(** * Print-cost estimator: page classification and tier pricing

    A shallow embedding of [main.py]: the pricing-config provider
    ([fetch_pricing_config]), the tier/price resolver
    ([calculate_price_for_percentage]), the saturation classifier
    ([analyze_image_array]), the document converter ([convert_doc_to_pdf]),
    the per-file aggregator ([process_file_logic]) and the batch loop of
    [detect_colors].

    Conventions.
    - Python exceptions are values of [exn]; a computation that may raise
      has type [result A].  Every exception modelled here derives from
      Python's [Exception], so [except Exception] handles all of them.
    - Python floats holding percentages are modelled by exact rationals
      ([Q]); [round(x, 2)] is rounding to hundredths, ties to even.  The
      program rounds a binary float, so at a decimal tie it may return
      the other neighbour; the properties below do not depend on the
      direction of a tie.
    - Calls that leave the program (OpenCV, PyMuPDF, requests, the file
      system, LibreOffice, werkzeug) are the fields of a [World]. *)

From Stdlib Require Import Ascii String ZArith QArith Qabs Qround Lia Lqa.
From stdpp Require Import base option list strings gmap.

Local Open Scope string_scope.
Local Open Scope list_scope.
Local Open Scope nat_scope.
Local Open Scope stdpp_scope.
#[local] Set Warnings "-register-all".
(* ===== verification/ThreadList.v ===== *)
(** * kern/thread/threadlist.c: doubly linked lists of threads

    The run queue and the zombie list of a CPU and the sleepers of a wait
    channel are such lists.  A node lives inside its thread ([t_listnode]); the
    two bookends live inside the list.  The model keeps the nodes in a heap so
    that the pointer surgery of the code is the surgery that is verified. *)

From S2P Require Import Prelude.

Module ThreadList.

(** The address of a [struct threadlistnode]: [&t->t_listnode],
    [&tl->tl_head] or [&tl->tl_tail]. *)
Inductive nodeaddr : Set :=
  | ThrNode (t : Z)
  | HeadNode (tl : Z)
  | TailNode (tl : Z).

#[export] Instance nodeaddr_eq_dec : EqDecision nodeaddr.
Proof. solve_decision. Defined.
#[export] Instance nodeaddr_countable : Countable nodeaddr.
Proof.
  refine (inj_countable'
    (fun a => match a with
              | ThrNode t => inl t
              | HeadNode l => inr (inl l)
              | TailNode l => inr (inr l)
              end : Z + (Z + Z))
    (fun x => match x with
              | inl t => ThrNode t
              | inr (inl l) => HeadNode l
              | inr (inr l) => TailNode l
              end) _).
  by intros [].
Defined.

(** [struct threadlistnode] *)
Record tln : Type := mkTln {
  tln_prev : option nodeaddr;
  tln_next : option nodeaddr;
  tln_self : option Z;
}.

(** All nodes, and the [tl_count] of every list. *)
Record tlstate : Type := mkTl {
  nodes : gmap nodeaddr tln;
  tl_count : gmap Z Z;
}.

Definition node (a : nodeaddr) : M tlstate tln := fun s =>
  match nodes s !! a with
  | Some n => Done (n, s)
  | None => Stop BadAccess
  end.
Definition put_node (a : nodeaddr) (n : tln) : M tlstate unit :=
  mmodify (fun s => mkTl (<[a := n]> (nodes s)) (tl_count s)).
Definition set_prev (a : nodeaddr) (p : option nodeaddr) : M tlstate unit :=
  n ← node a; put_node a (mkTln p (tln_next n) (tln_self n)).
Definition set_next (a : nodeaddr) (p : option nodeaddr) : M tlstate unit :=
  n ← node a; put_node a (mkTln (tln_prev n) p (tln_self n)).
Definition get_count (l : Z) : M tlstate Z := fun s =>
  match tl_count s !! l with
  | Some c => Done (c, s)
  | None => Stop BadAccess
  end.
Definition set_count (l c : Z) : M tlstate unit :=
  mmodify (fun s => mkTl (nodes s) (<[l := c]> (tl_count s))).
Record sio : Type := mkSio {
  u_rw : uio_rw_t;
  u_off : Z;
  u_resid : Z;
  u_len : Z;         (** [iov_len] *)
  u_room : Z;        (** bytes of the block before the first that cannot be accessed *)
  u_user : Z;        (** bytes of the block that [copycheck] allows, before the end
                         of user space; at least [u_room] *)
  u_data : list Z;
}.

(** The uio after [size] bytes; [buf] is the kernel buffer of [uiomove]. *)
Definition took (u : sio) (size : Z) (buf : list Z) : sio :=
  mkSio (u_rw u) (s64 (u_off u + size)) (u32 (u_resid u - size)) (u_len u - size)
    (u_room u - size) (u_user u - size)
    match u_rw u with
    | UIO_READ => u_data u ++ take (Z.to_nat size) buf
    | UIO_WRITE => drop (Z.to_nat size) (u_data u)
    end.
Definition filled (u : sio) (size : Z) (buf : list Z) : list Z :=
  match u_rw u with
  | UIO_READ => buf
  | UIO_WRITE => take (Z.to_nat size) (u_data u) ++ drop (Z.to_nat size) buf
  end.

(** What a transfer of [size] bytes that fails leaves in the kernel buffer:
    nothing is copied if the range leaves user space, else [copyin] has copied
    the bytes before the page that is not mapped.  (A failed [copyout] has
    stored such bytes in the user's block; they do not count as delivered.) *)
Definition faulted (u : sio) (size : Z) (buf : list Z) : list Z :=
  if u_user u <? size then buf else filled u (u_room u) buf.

| What is being asked |
Write out the full listing without altering anything.

| Written response |
(** * Print-cost estimator: page classification and tier pricing

    A shallow embedding of [main.py]: the pricing-config provider
    ([fetch_pricing_config]), the tier/price resolver
    ([calculate_price_for_percentage]), the saturation classifier
    ([analyze_image_array]), the document converter ([convert_doc_to_pdf]),
    the per-file aggregator ([process_file_logic]) and the batch loop of
    [detect_colors].

    Conventions.
    - Python exceptions are values of [exn]; a computation that may raise
      has type [result A].  Every exception modelled here derives from
      Python's [Exception], so [except Exception] handles all of them.
    - Python floats holding percentages are modelled by exact rationals
      ([Q]); [round(x, 2)] is rounding to hundredths, ties to even.  The
      program rounds a binary float, so at a decimal tie it may return
      the other neighbour; the properties below do not depend on the
      direction of a tie.
    - Calls that leave the program (OpenCV, PyMuPDF, requests, the file
      system, LibreOffice, werkzeug) are the fields of a [World]. *)

From Stdlib Require Import Ascii String ZArith QArith Qabs Qround Lia Lqa.
From stdpp Require Import base option list strings gmap.

Local Open Scope string_scope.
Local Open Scope list_scope.
Local Open Scope nat_scope.
Local Open Scope stdpp_scope.
#[local] Set Warnings "-register-all".
(* ===== verification/ThreadList.v ===== *)
(** * kern/thread/threadlist.c: doubly linked lists of threads

    The run queue and the zombie list of a CPU and the sleepers of a wait
    channel are such lists.  A node lives inside its thread ([t_listnode]); the
    two bookends live inside the list.  The model keeps the nodes in a heap so
    that the pointer surgery of the code is the surgery that is verified. *)

From S2P Require Import Prelude.

Module ThreadList.

(** The address of a [struct threadlistnode]: [&t->t_listnode],
    [&tl->tl_head] or [&tl->tl_tail]. *)
Inductive nodeaddr : Set :=
  | ThrNode (t : Z)
  | HeadNode (tl : Z)
  | TailNode (tl : Z).

#[export] Instance nodeaddr_eq_dec : EqDecision nodeaddr.
Proof. solve_decision. Defined.
#[export] Instance nodeaddr_countable : Countable nodeaddr.
Proof.
  refine (inj_countable'
    (fun a => match a with
              | ThrNode t => inl t
              | HeadNode l => inr (inl l)
              | TailNode l => inr (inr l)
              end : Z + (Z + Z))
    (fun x => match x with
              | inl t => ThrNode t
              | inr (inl l) => HeadNode l
              | inr (inr l) => TailNode l
              end) _).
  by intros [].
Defined.

(** [struct threadlistnode] *)
Record tln : Type := mkTln {
  tln_prev : option nodeaddr;
  tln_next : option nodeaddr;
  tln_self : option Z;
}.

(** All nodes, and the [tl_count] of every list. *)
Record tlstate : Type := mkTl {
  nodes : gmap nodeaddr tln;
  tl_count : gmap Z Z;
}.

Definition node (a : nodeaddr) : M tlstate tln := fun s =>
  match nodes s !! a with
  | Some n => Done (n, s)
  | None => Stop BadAccess
  end.
Definition put_node (a : nodeaddr) (n : tln) : M tlstate unit :=
  mmodify (fun s => mkTl (<[a := n]> (nodes s)) (tl_count s)).
Definition set_prev (a : nodeaddr) (p : option nodeaddr) : M tlstate unit :=
  n ← node a; put_node a (mkTln p (tln_next n) (tln_self n)).
Definition set_next (a : nodeaddr) (p : option nodeaddr) : M tlstate unit :=
  n ← node a; put_node a (mkTln (tln_prev n) p (tln_self n)).
Definition get_count (l : Z) : M tlstate Z := fun s =>
  match tl_count s !! l with
  | Some c => Done (c, s)
  | None => Stop BadAccess
  end.
Definition set_count (l c : Z) : M tlstate unit :=
  mmodify (fun s => mkTl (nodes s) (<[l := c]> (tl_count s))).
Record sio : Type := mkSio {
  u_rw : uio_rw_t;
  u_off : Z;
  u_resid : Z;
  u_len : Z;         (** [iov_len] *)
  u_room : Z;        (** bytes of the block before the first that cannot be accessed *)
  u_user : Z;        (** bytes of the block that [copycheck] allows, before the end
                         of user space; at least [u_room] *)
  u_data : list Z;
}.

(** The uio after [size] bytes; [buf] is the kernel buffer of [uiomove]. *)
Definition took (u : sio) (size : Z) (buf : list Z) : sio :=
  mkSio (u_rw u) (s64 (u_off u + size)) (u32 (u_resid u - size)) (u_len u - size)
    (u_room u - size) (u_user u - size)
    match u_rw u with
    | UIO_READ => u_data u ++ take (Z.to_nat size) buf
    | UIO_WRITE => drop (Z.to_nat size) (u_data u)
    end.
Definition filled (u : sio) (size : Z) (buf : list Z) : list Z :=
  match u_rw u with
  | UIO_READ => buf
  | UIO_WRITE => take (Z.to_nat size) (u_data u) ++ drop (Z.to_nat size) buf
  end.

(** What a transfer of [size] bytes that fails leaves in the kernel buffer:
    nothing is copied if the range leaves user space, else [copyin] has copied
    the bytes before the page that is not mapped.  (A failed [copyout] has
    stored such bytes in the user's block; they do not count as delivered.) *)
Definition faulted (u : sio) (size : Z) (buf : list Z) : list Z :=
  if u_user u <? size then buf else filled u (u_room u) buf.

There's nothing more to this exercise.